===== SUPPLIED MATERIAL =====

(** * GO2 video bridge: frame distribution engine

    A shallow embedding of the four variants of the bridge
    ([tools/go2_video_bridge.py], [_v2], [_v3], [_v4]) and the properties of
    its frame slot, FPS window, session loops, status broadcaster, wire codec
    and start-up path.

    Conventions of the embedding:
    - Python [int] is [Z]; Python [float] is the kernel's binary64 [float];
      [bytes] is [list byte].
    - [time.time()], the capture device, the codec and the transport are the
      environment: their results are inputs of the step functions.
    - A coroutine is the list of the actions it performs on a finite prefix of
      its (infinite) loop, one loop iteration per element of its input. *)

From Stdlib Require Import ZArith List Lia Bool String Sorted.
From Stdlib Require Import Floats Uint63.
From coqutil Require Import Byte Word.LittleEndianList.
From stdpp Require Import base gmap sets.
Import ListNotations.

Set Warnings "-inexact-float,-register-all".
#[local] Open Scope string_scope.
#[local] Open Scope list_scope.
#[local] Open Scope Z_scope.

Abbreviation bytes := (list byte).

(** ** Python built-ins used by the bridge *)

Module Py.

(** [float(n)] for a small non-negative [int] (a window length). *)
Definition float_of_nat (n : nat) : float :=
  PrimFloat.of_uint63 (Uint63.of_Z (Z.of_nat n)).

(** [collections.deque(maxlen=n).append(x)]: when the deque is full the
    leftmost element is discarded; a deque of capacity 0 stays empty. *)
Definition deque_append {A} (maxlen : nat) (d : list A) (x : A) : list A :=
  match maxlen with
  | O => []
  | _ => if (length d <? maxlen)%nat then d ++ [x] else tl d ++ [x]
  end.

(** [d[0]] and [d[-1]] of a deque of floats that is known to be non-empty. *)
Definition first (d : list float) : float := hd 0%float d.
Definition newest (d : list float) : float := List.last d 0%float.

(** Truthiness of an [Optional[bytes]]: [None] and [b''] are falsy. *)
Definition truthy (b : option bytes) : bool :=
  match b with
  | Some (_ :: _) => true
  | _ => false
  end.

End Py.

(** ** Shared state

    [class VideoState].  The four variants declare the same object with a
    varying set of attributes: v1 has no [width]/[height], only v3 has
    [new_frame_event], v4 has no [fps]/[connected].  One record carries them
    all; an attribute a variant does not have keeps its initial value there.
    The [lock] attribute is not data: its use is recorded by the [Acquire] and
    [Release] actions of the coroutines below. *)

Record VideoState := mkVideoState {
  latest_frame : option bytes;
  frame_id : Z;
  timestamp : float;
  fps : float;
  connected : bool;
  frame_times : list float;
  width : Z;
  height : Z;
  new_frame_event : bool
}.

(** [VideoState()] *)
Definition video_state0 : VideoState :=
  {| latest_frame := None; frame_id := 0; timestamp := 0%float; fps := 0%float;
     connected := false; frame_times := []; width := 0; height := 0;
     new_frame_event := false |}.

Definition window_size : nat := 30.

(** The FPS bookkeeping that v1, v2 and v3 run right after appending to
    [frame_times]:
<<
    if len(frame_times) >= 2:
        duration = frame_times[-1] - frame_times[0]
        if duration > 0:
            fps = (len(frame_times) - 1) / duration
>>
    [old] is the value of [video_state.fps] before the statement. *)
Definition refresh_fps (times : list float) (old : float) : float :=
  if (2 <=? length times)%nat then
    let duration := (Py.newest times - Py.first times)%float in
    if (0 <? duration)%float
    then (Py.float_of_nat (length times - 1) / duration)%float
    else old
  else old.

(** ** Wire codec: [struct.pack('<I d f', frame_id, timestamp, fps)] *)

Inductive exn :=
| StructError          (* struct.error: argument out of range *)
| OverflowError        (* float too large to pack with f format *)
| TransportError.      (* any exception of the transport but ConnectionClosed *)

Module Struct.

(** The IEEE-754 interchange encoding of a float given in Stdlib's
    [spec_float] form, for a format with [mw] explicit mantissa bits and [ew]
    exponent bits.  [emin] is the exponent of the subnormals. *)
Definition bits_of_spec (mw ew emin : Z) (x : spec_float) : Z :=
  let sign_bit (s : bool) := if s then 2 ^ (mw + ew) else 0 in
  let all_ones := 2 ^ ew - 1 in
  match x with
  | S754_zero s => sign_bit s
  | S754_infinity s => sign_bit s + all_ones * 2 ^ mw
  | S754_nan => all_ones * 2 ^ mw + 2 ^ (mw - 1)
  | S754_finite s m e =>
      if Z.pos m <? 2 ^ mw
      then sign_bit s + Z.pos m
      else sign_bit s + (e - emin + 1) * 2 ^ mw + (Z.pos m - 2 ^ mw)
  end.

Definition spec_of_bits (mw ew emin : Z) (bits : Z) : spec_float :=
  let s := Z.testbit bits (mw + ew) in
  let biased := (bits / 2 ^ mw) mod 2 ^ ew in
  let frac := bits mod 2 ^ mw in
  if biased =? 0 then
    match frac with
    | Z.pos m => S754_finite s m emin
    | _ => S754_zero s
    end
  else if biased =? 2 ^ ew - 1 then
    if frac =? 0 then S754_infinity s else S754_nan
  else
    match frac + 2 ^ mw with
    | Z.pos m => S754_finite s m (biased + emin - 1)
    | _ => S754_nan
    end.

(** binary64: 52 + 11 bits, subnormal exponent -1074. *)
Definition double_bits (x : float) : Z := bits_of_spec 52 11 (-1074) (Prim2SF x).
Definition double_of_bits (b : Z) : float := SF2Prim (spec_of_bits 52 11 (-1074) b).

(** The C conversion [(float)x]: round to nearest even into binary32
    (precision 24, emax 128). *)
Definition to_single (x : float) : spec_float :=
  match Prim2SF x with
  | S754_finite s m e => binary_round 24 128 s m e
  | other => other
  end.

(** binary32: 23 + 8 bits, subnormal exponent -149. *)
Definition single_bits (x : spec_float) : Z := bits_of_spec 23 8 (-149) x.
Definition single_of_bits (b : Z) : float := SF2Prim (spec_of_bits 23 8 (-149) b).

(** Format [I] with byte order [<]: four bytes, or [struct.error] outside
    [0, 2^32). *)
Definition pack_I (x : Z) : exn + bytes :=
  if (0 <=? x) && (x <=? 4294967295) then inr (le_split 4 x) else inl StructError.

(** Format [d]: eight bytes. *)
Definition pack_d (x : float) : exn + bytes := inr (le_split 8 (double_bits x)).

(** Format [f]: four bytes; a finite double that overflows binary32 is
    refused. *)
Definition pack_f (x : float) : exn + bytes :=
  match Prim2SF x, to_single x with
  | S754_finite _ _ _, S754_infinity _ => inl OverflowError
  | _, y => inr (le_split 4 (single_bits y))
  end.

(** [struct.pack('<I d f', a, b, c)]; with [<] there is no padding and the
    blanks of the format are ignored. *)
Definition pack_Idf (a : Z) (b c : float) : exn + bytes :=
  match pack_I a with
  | inl e => inl e
  | inr ba =>
      match pack_d b with
      | inl e => inl e
      | inr bb =>
          match pack_f c with
          | inl e => inl e
          | inr bc => inr (ba ++ bb ++ bc)
          end
      end
  end.

Definition header_size : nat := 16.

(** [struct.unpack('<I d f', header)], the library's inverse reading of the
    same format.  The bridge itself never decodes (its consumers are not
    among the sources); this is what a reader of the header layout gets from
    the first 16 bytes of a frame message. *)
Definition unpack_Idf (header : bytes) : option (Z * float * float) :=
  if (length header =? header_size)%nat then
    Some (le_combine (firstn 4 header),
          double_of_bits (le_combine (firstn 8 (skipn 4 header))),
          single_of_bits (le_combine (skipn 12 header)))
  else None.

End Struct.

(** ** Messages *)

(** The dictionaries handed to [json.dumps].  Two library calls are kept
    symbolic: [JRound1 x] is the number [round(x, 1)] and [JBase64 b] is the
    text [base64.b64encode(b).decode(...)]. *)
Inductive json :=
| JBool (b : bool)
| JInt (z : Z)
| JFloat (x : float)
| JRound1 (x : float)
| JStr (s : string)
| JBase64 (b : bytes)
| JObj (fields : list (string * json)).

(** What goes through [websocket.send]: a text message (the [json.dumps] of
    the value) or a binary one. *)
Inductive message :=
| Text (j : json)
| Binary (b : bytes).

Fixpoint field (key : string) (fields : list (string * json)) : option json :=
  match fields with
  | [] => None
  | (k, v) :: rest => if String.eqb k key then Some v else field key rest
  end.

Definition has_type (t : string) (m : message) : bool :=
  match m with
  | Text (JObj fields) =>
      match field "type" fields with
      | Some (JStr s) => String.eqb s t
      | _ => false
      end
  | _ => false
  end.

Definition is_status (m : message) : bool := has_type "status" m.

(** The frame id a message carries, when it is a frame message: the
    ["frameId"] of a JSON frame, the first header field of a binary one. *)
Definition frame_id_of (m : message) : option Z :=
  match m with
  | Text (JObj fields) =>
      if has_type "frame" m then
        match field "frameId" fields with
        | Some (JInt z) => Some z
        | _ => None
        end
      else None
  | Text _ => None
  | Binary b =>
      match Struct.unpack_Idf (firstn Struct.header_size b) with
      | Some (fid, _, _) => Some fid
      | None => None
      end
  end.

Definition is_frame (m : message) : bool :=
  match frame_id_of m with Some _ => true | None => false end.

(** What a callback of the video source reports back to GStreamer; [FlowRaised]
    stands for an exception that leaves the callback. *)
Inductive FlowReturn := FlowOK | FlowERROR | FlowRaised.

(** ** Coroutines of the serving domain *)

(** A connection is known by its identity; [connected_clients] is a set of
    them. *)
Abbreviation websocket := positive.

(** How an [await websocket.send(...)] ends: normally, with
    [websockets.exceptions.ConnectionClosed], or with another exception. *)
Inductive send_result := Delivered | ConnectionClosed | Failed.

(** What a coroutine does, in program order.  [Acquire]/[Release] are the
    entry and exit of [with video_state.lock:]; [Sleep] is
    [await asyncio.sleep]; [Send] is a send on a connection together with its
    outcome; [Raise] is an exception that leaves the coroutine. *)
Inductive action :=
| Add (ws : websocket)
| Discard (ws : websocket)
| Acquire
| Release
| Sleep (seconds : float)
| Send (ws : websocket) (m : message) (r : send_result)
| Raise (e : exn).

(** One turn of a session loop: the shared state as the turn reads it, and
    the outcome of the send the turn may attempt. *)
Record poll := { seen : VideoState; outcome : send_result }.

(** Every suspension and every send of the trace happens with the lock
    released; [held] tells whether the lock is held at the start. *)
Fixpoint suspends_unlocked (held : bool) (tr : list action) : bool :=
  match tr with
  | [] => true
  | Acquire :: rest => suspends_unlocked true rest
  | Release :: rest => suspends_unlocked false rest
  | Sleep _ :: rest => negb held && suspends_unlocked held rest
  | Send _ _ _ :: rest => negb held && suspends_unlocked held rest
  | _ :: rest => suspends_unlocked held rest
  end.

=====

◆ **ASSIGNMENT**
Each line above that has the word "Require" must be copied.

◆ **RESPONSE AREA**
From Stdlib Require Import ZArith List Lia Bool String Sorted.
From Stdlib Require Import Floats Uint63.
From coqutil Require Import Byte Word.LittleEndianList.
From stdpp Require Import base gmap sets.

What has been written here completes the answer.